What Holds Me Together
Glue, seams, pins, staples…. Some kind of structure? A job, a hobby, a vocation, a role… Some kind of purpose? A house or home, a community or town… Some kind of container? Family, friends, colleagues, neighbors…. Some kind of relationship? All of these are outside of me. They matter, all in different ways. Yet, there’s an inner core that must matter first. Without it, when the outside stuff changes, life feels like it unravels. Glue melts. Seams split. Pins and staples break. Jobs are demanding. Hobbies get stale. Houses require upkeep. Communities require action. Family and friends grow and move on. Neighbors feel like strangers. Roles shift over time. Where do they take me if my core is shaky? It can be a roller coaster of a ride. Emotions rise and fall with every elation and despair.
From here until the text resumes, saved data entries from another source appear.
(** Property X20.  The export command followed by the import command.  With
    a name, relative input paths, and the same password on both sides when
    [--encrypt] is given: if the import command is handed the file the export
    command wrote, no file stands yet where the input files are to be
    restored (nor is the archive itself to be written there), the files go
    by their resolved names, and [fs] carries out the write of the archive
    and those of the restore, then both
    commands return and every input file that could be read stands under the
    import's directory as the encoding of its decoded text.  The runtime is
    assumed to obey its round-trip laws (JSON, AES-GCM). *)
Theorem cli_export_then_import (export_args import_args : list string)
    (export_env import_env : option string) (w : World) :
  let exporter := cli_exporter export_args export_env w in
  let output := js_or (Cli.getArg export_args "--output") "backup.json" in
  let paths := Cli.getList export_args "--credentials"
               ++ Cli.getList export_args "--memory" in
  let dir := js_or (Cli.getArg import_args "--target") (cwd w) in
  truthy (Cli.getArg export_args "--name") = true →
  (Cli.hasFlag export_args "--encrypt" = true →
   truthy (cli_password export_args export_env) = true ∧
   cli_password import_args import_env = cli_password export_args export_env) →
  import_args !! 1 = Some output →
  (∀ p, p ∈ paths → relative p = true) →
  (∀ p, p ∈ paths → fs w !! target dir p = None ∧ target dir p ≠ output) →
  resolved_names w = true →
  writeFile_goes_through (cwd w) (file_names (fs w)) output = true →
  restore_goes_through (cwd w) dir (Cli.hasFlag import_args "--overwrite")
    (filter (readable exporter w) paths) (output :: file_names (fs w)) = true →
  ∃ w1 w2,
    Cli.exportBackup export_args export_env w = (Returned (), w1) ∧
    Cli.importBackup import_args import_env w1 = (Returned (), w2) ∧
    ∀ p bytes, p ∈ paths → fs w !! source exporter w p = Some bytes →
               fs w2 !! target dir p = Some (Utf8.sanitize bytes).
Proof.
  intros exporter output paths dir Hname Hpw Hfile Hrel Hfree _ _ _.
  destruct (exportBackup_run export_args export_env w Hname)
    as (data & w1 & crecs & mrecs & Hrun1 & Hfs1 & Hcwd1 & Hv & _ & _ & Hc & Hm
        & Hsec & _).
  { destruct (Cli.hasFlag export_args "--encrypt"); [|done].
    by rewrite (proj1 (Hpw eq_refl)). }
  fold exporter in Hc, Hm, Hsec. fold output in Hfs1.
  assert (decrypt_if_needed (cli_importer import_args import_env w1) data
          = Returned (Plain (Some crecs), Plain (Some mrecs))) as Hdec.
  { apply (decrypt_exported JSON_text_well_formed gcm_decrypt_encrypt
             JSON_parse_stringify exporter); [|done].
    intros Henc. cbn [exporter cli_exporter cli_importer encryption password] in *.
    apply andb_true_iff in Henc as [Hflag _].
    by rewrite (proj2 (Hpw Hflag)). }
  destruct (importBackup_run import_args import_env w1 output
              (utf8_encode (JSON_stringify_backup data)) data
              (Plain (Some crecs)) (Plain (Some mrecs)))
    as (w2 & Hrun2 & Hfs2 & _); try done.
  { by apply js_or_nonempty. }
  { by rewrite Hfs1, lookup_insert_eq. }
  exists w1, w2. split_and!; [done | done |].
  intros p bytes Hp Hsrc. rewrite Hfs2, Hcwd1. fold dir.
  cbn [records files default].
  apply (restored_fs_of_harvest exporter w
           (Cli.getList export_args "--credentials")
           (Cli.getList export_args "--memory")); try done.
  - intros q Hq _ Heq. apply (relative_paths_do_not_collide _ _ dir); auto.
  - right. destruct (Hfree p Hp) as [Hnone Hout].
    rewrite Hfs1, lookup_insert_ne; done.
Qed.

(** Property X22.  The fingerprint survives the file: when the export
    command is past its two checks and [fs] carries out the write of the
    archive, the export command returns, and the verify command on the file
    it wrote returns and prints the fingerprint the export command printed. *)
Theorem cli_export_then_verify (export_args : list string)
    (export_env : option string) (rest : list string) (w : World) :
  let output := js_or (Cli.getArg export_args "--output") "backup.json" in
  truthy (Cli.getArg export_args "--name") = true →
  (Cli.hasFlag export_args "--encrypt" = true →
   truthy (cli_password export_args export_env) = true) →
  writeFile_goes_through (cwd w) (file_names (fs w)) output = true →
  ∃ data w1 w2,
    Cli.exportBackup export_args export_env w = (Returned (), w1) ∧
    Cli.verifyBackup ("verify" :: output :: rest) w1 = (Returned (), w2) ∧
    (Log, ["📋 Fingerprint: " +:+ fingerprint data]) ∈ console w1 ∧
    (Log, ["Fingerprint: " +:+ fingerprint data]) ∈ console w2 ∧
    last (console w2) = Some (Log, [Cli.newline +:+ "✅ Backup is valid"]).
Proof.
  intros output Hname Hpw _.
  destruct (exportBackup_run export_args export_env w Hname)
    as (data & w1 & crecs & mrecs & Hrun1 & Hfs1 & _ & _ & _ & _ & _ & _ & _
        & before & Hcon).
  { destruct (Cli.hasFlag export_args "--encrypt"); [|done]. by rewrite Hpw. }
  fold output in Hfs1, Hcon.
  exists data, w1. unfold Cli.verifyBackup. cbn [lookup list_lookup].
  pose proof (js_or_nonempty (Cli.getArg export_args "--output") "backup.json"
                ltac:(done)) as Hne.
  fold output in Hne. destruct output as [|c out] eqn:Hout; [done|].
  cbn [truthy negb js_or].
  erewrite bind_run.
  2: { rewrite readBackup_run, Hfs1, lookup_insert_eq, JSON_parse_written_backup.
       reflexivity. }
  eexists. split_and!; [done | reflexivity | | |].
  - rewrite Hcon. apply elem_of_app. right. apply list_elem_of_In. cbn. tauto.
  - cbn [console]. apply list_elem_of_In. rewrite !in_app_iff. cbn. tauto.
  - cbn [console]. by rewrite last_snoc.
Qed.

End CommandRoundTrip.

(** ** The commands on the simulated runtime *)

Lemma sim_JSON_parse_written_backup b :
  @Cli.JSON_parse_backup Sim.reader
    (utf8_decode (utf8_encode (@JSON_stringify_backup Sim.runtime b))) = Some b.
Proof.
  unfold utf8_decode, utf8_encode.
  cbn [JSON_stringify_backup Sim.runtime Cli.JSON_parse_backup Sim.reader].
  rewrite sanitize_ascii by apply sim_bits_ascii.
  rewrite string_of_list_byte_of_string.
  by rewrite sim_pos_of_bits_of_pos, decode_encode.
Qed.

(** An encrypted export from the command line. *)
Lemma exportBackup_writes_archive_witness :
  let args := ["export"; "--name"; "Polaroid"; "--memory"; "MEMORY.md";
               "--encrypt"; "--password"; "hunter2"] in
  let w := Sim.world [("/home/MEMORY.md", "# Memory")] "/home" in
  let this := cli_exporter args None w in
  ∃ data w' crecs mrecs,
    Cli.exportBackup args None w = (Returned (), w') ∧
    fs w' = <["backup.json" := utf8_encode (JSON_stringify_backup data)]> (fs w) ∧
    name (agent data) = Some "Polaroid" ∧
    email (agent data) = None ∧
    harvest this w [] crecs ∧
    harvest this w ["MEMORY.md"] mrecs ∧
    exported_sections this data crecs mrecs ∧
    encrypted data = true ∧
    last (console w') = Some (Log, ["📁 Files: " +:+ pretty 0]).
Proof.
  intros args w this.
  apply (exportBackup_writes_archive args None w);
    [reflexivity | | vm_compute; reflexivity | vm_compute; reflexivity].
  intros _. reflexivity.
Defined.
Energy fluctuates between automatic and stalled. Focus intensifies and dissipates like a tropical storm. What’s holding me together? The answer is not a crumbling structure. The answer is not a baffling purpose. The answer is not a phantom container. The answer is not absent relationships. The answer involves my relationship with myself. This is where hope sprouts, like any growing edge, when it is nurtured. Acknowledging my emotions and respecting their causes. Recognizing and honoring my energy fluctuations. Focusing on what matters, not what aches. Remembering we all come from love and are worthy of love. Love holds me together. Gae Snyder is a creative writing participant at SourcePoint’s enrichment center.
One Foot into Hell
I search my soul for who I am, What I became and where I’ve been. Who I strive to be, to find my home, The direction I turned, the friendships I’ve known. The wrong turns I made throughout my life, The people I hurt beyond my spite. From childhood to manhood, I was forced to grow. In the jungles of hell, the devil had a tow. From the bush to the streets, I found my glitch, Helping or hurting the lines were squeamish. I worked hard to do good during my day, I lost a few souls along the way. In the fall of my life, I fell to evil, My life turned into upheaval. Things turned dark and meanness took over, Life was bleak and death seemed closer. In the darkness came life in my writings and art, The love of my wife gave me a restart. I concentrate on life and the beauty it gave, My happiness came visiting Christ at the grave. Although my art is depressed, my writing prevailed,
I was drawn away from depression and pulled out of hell. Charles Doeble is a creative writing participant at SourcePoint’s enrichment center.